Accessible Comics Resources to Help with FXL work

Hello!

Apologies for the lateness of this email. It is deadline season at 
NNELS, so I have been busy ensuring we meet all the deadlines for the 
projects I am supervising.

As promised last FXL meeting here are some links and resources around 
creating accessible comics that could aid us in our current work.

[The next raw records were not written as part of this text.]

(* ===== verification/Clib.v ===== *)
(** * The C library: memory and strings

    lib/clib/string.c.  Memory maps the addresses of the objects a call may
    touch to bytes; an access to any other address is [Undef], and so is a word
    access that is not aligned.  Addresses do not wrap: an object ends in front of
    the end of the address space. *)
From stdpp Require Import gmap.
From S2P Require Import Prelude Interfaces.
#[local] Open Scope Z_scope.

Definition lsize : Z := 8.
Definition lmask : Z := 7.

Abbreviation mem := (gmap Z Z).

Definition load (a : Z) : M mem Z := fun m => match m !! a with Some v => (Ret v, m) | None => (Undef, m) end.
Definition store (a v : Z) : M mem unit := fun m =>
  match m !! a with Some _ => (Ret tt, <[a := v]> m) | None => (Undef, m) end.

Fixpoint load_bytes (n : nat) (a : Z) : M mem (list Z) :=
  match n with
  | O => ret []
  | S n => let! v := load a in let! l := load_bytes n (a + 1) in ret (v :: l)
  end.
Fixpoint store_bytes (a : Z) (l : list Z) : M mem unit :=
  match l with [] => ret tt | v :: l => store a v ;;; store_bytes (a + 1) l end.

(** A word is the list of its bytes. *)
Definition load_word (a : Z) : M mem (list Z) := if Z.land a lmask =? 0 then load_bytes 8 a else undef.
Definition store_word (a : Z) (w : list Z) : M mem unit := if Z.land a lmask =? 0 then store_bytes a w else undef.

(** ** Engines for large transfers *)

(** [struct tegrabl_clib_dma]; a callback gets its private pointer itself.  It
    returns zero when it has done the transfer. *)
Record tegrabl_clib_dma := mk_dma {
  memcpy_callback : option (Z -> Z -> Z -> M mem Z);
  memcpy_threshold : Z;
  memset_callback : option (Z -> Z -> Z -> M mem Z);
  memset_threshold : Z;
}.

Definition tegrabl_clib_dma_register (dma_info : option tegrabl_clib_dma) (current : tegrabl_clib_dma) : tegrabl_clib_dma :=
  match dma_info with Some d => d | None => current end.

Section Memory.
Variable dma : tegrabl_clib_dma.

(** Whether the transfer is still to be done. *)
Definition offer (callback : option (Z -> Z -> Z -> M mem Z)) (threshold a b n : Z) : M mem Z :=
  match callback with
  | Some f => if threshold <=? n then f a b n else ret 1
  | None => ret 1
  end.

(** ** Filling *)

Fixpoint fill_bytes (n : nat) (xs c : Z) : M mem unit :=
  match n with O => ret tt | S n => store xs c ;;; fill_bytes n (xs + 1) c end.
Fixpoint fill_words (n : nat) (xs : Z) (cc : list Z) : M mem unit :=
  match n with O => ret tt | S n => store_word xs cc ;;; fill_words n (xs + lsize) cc end.

Definition memset (s c n : Z) : M mem Z :=
  let len := Z.land (u64 (- s)) lmask in
  if len <? n then
    let n := n - len in
    let cc := Z.land c 0xff in
    let cc := Z.lor cc (Z.shiftl cc 8) in
    let cc := Z.lor cc (Z.shiftl cc 16) in
    let cc := u64 (Z.lor cc (Z.shiftl cc 32)) in
    fill_bytes (Z.to_nat len) s (u8 c) ;;;
    let xs := s + len in
    let words := n / lsize in
    let! not_done := offer (memset_callback dma) (memset_threshold dma) xs c (words * lsize) in
    when (truthy not_done) (fill_words (Z.to_nat words) xs (le 8 cc)) ;;;
    fill_bytes (Z.to_nat (Z.land n lmask)) (xs + words * lsize) (u8 c) ;;;
    ret s
  else fill_bytes (Z.to_nat n) s (u8 c) ;;; ret s.

(** ** Copying *)

Fixpoint copy_bytes (n : nat) (d s : Z) : M mem unit :=
  match n with
  | O => ret tt
  | S n => let! v := load s in store d v ;;; copy_bytes n (d + 1) (s + 1)
  end.
Fixpoint copy_words (n : nat) (d s : Z) : M mem unit :=
  match n with
  | O => ret tt
  | S n => let! w := load_word s in store_word d w ;;; copy_words n (d + lsize) (s + lsize)
  end.

(** The bytes in front of the first word. *)
Definition unaligned (d s : Z) : bool := negb (Z.land (Z.lor d s) lmask =? 0).
Definition head_bytes (d s n : Z) : Z :=
  if unaligned d s then
    if negb (Z.land (Z.lxor d s) lmask =? 0) || (n <? lsize) then n else lsize - Z.land d lmask
  else 0.

Definition memcpy (dest src n : Z) : M mem Z :=
  if (n =? 0) || (dest =? src) then ret dest
  else if (src =? 0) || (dest =? 0) then ret 0
  else
    let len := head_bytes dest src n in
    copy_bytes (Z.to_nat len) dest src ;;;
    let n := n - len in
    let d := dest + len in
    let s := src + len in
    let words := n / lsize in
    let! not_done := offer (memcpy_callback dma) (memcpy_threshold dma) d s (words * lsize) in
    when (truthy not_done) (copy_words (Z.to_nat words) d s) ;;;
    copy_bytes (Z.to_nat (Z.land n lmask)) (d + words * lsize) (s + words * lsize) ;;;
    ret dest.

(** Downwards from the ends. *)
Fixpoint rcopy_bytes (n : nat) (d s : Z) : M mem unit :=
  match n with
  | O => ret tt
  | S n => let! v := load (s - 1) in store (d - 1) v ;;; rcopy_bytes n (d - 1) (s - 1)
  end.
Fixpoint rcopy_words (n : nat) (d s : Z) : M mem unit :=
  match n with
  | O => ret tt
  | S n => let! w := load_word (s - lsize) in store_word (d - lsize) w ;;; rcopy_words n (d - lsize) (s - lsize)
  end.

(** The bytes behind the last word. *)
Definition tail_bytes (d s n : Z) : Z :=
  if unaligned d s then
    u32 (if negb (Z.land (Z.lxor d s) lmask =? 0) || (n <? lsize) then n else Z.land d lmask)
  else 0.

Definition rmemcpy (dest src n : Z) : M mem Z :=
  if (n =? 0) || (dest =? src) then ret dest
  else if (src =? 0) || (dest =? 0) then ret 0
  else
    let d := dest + n in
    let s := src + n in
    let len := tail_bytes d s n in
    rcopy_bytes (Z.to_nat len) d s ;;;
    let n := n - len in
    let d := d - len in
    let s := s - len in
    let words := u32 (n / lsize) in
    rcopy_words (Z.to_nat words) d s ;;;
    rcopy_bytes (Z.to_nat (Z.land n lmask)) (d - words * lsize) (s - words * lsize) ;;;
    ret dest.

Definition memmove (dest src n : Z) : M mem Z :=
  if (dest =? 0) || (src =? 0) then ret 0
  else if dest =? src then ret dest
  else if (dest <? src) || (src + n <? dest) then memcpy dest src n
  else rmemcpy dest src n.
End Memory.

Here is a link to my paper I cowrote with Leah Brochu: 
https://jps.library.utoronto.ca/index.php/ijidi/article/view/32405 
<https://jps.library.utoronto.ca/index.php/ijidi/article/view/32405>

Our work was based on the creating DAISY books from a doc file, as per 
the NNELS workflow at the time of writing the paper. NNELS now produces 
reflowable EPUB3's. There are a few links in our resources and worked 
cited that talk about describing digital comics for people with print 
disabilities, including some very interesting discussions from blind 
readers from Blind Panels Podcast. Comic Scripts were brought up in the 
meeting, and they are super useful as guidelines to how to describe and 
what to describe. Some authors create very rich scripts (Neil Gaimen is 
one) while other authors create very sparse scripts that are just 
general guidelines for what they want in the panel. There is an online 
comic script archive here: https://www.comicsexperience.com/scripts/ 
<https://www.comicsexperience.com/scripts/>

This all comes down to who will be authoring this work, which we all 
know is labor intensive. I agree with what was said in our last meeting 
about reading systems filing in the gap. Creators don't necessarily want 
to take this one, because it is new and seems overwhelming. I bump 
against this all the time in my work at NNELS as we try to teach 
publishers to take ownership of accessibility and empower both the 
publisher and the author. I am hoping with the teams work on the FXL 
documentation more publishers and authors will be willing to take this 
on. I also mentioned there is a lot of work that is being down by 
authors of web comics. One of the resources in my paper is a conference 
panel that discusses how writers can make their online comics more 
accessible, not really what we are doing, but good to learn about for 
inspiration and to see how others are tackling this. I think it is 
important to have people who read and understand comic book language to 
be helping put in the work for how to make them accessible, and all my 
research comes from either creators and readers with print disabilities, 
or comic book artists who helped build the genre.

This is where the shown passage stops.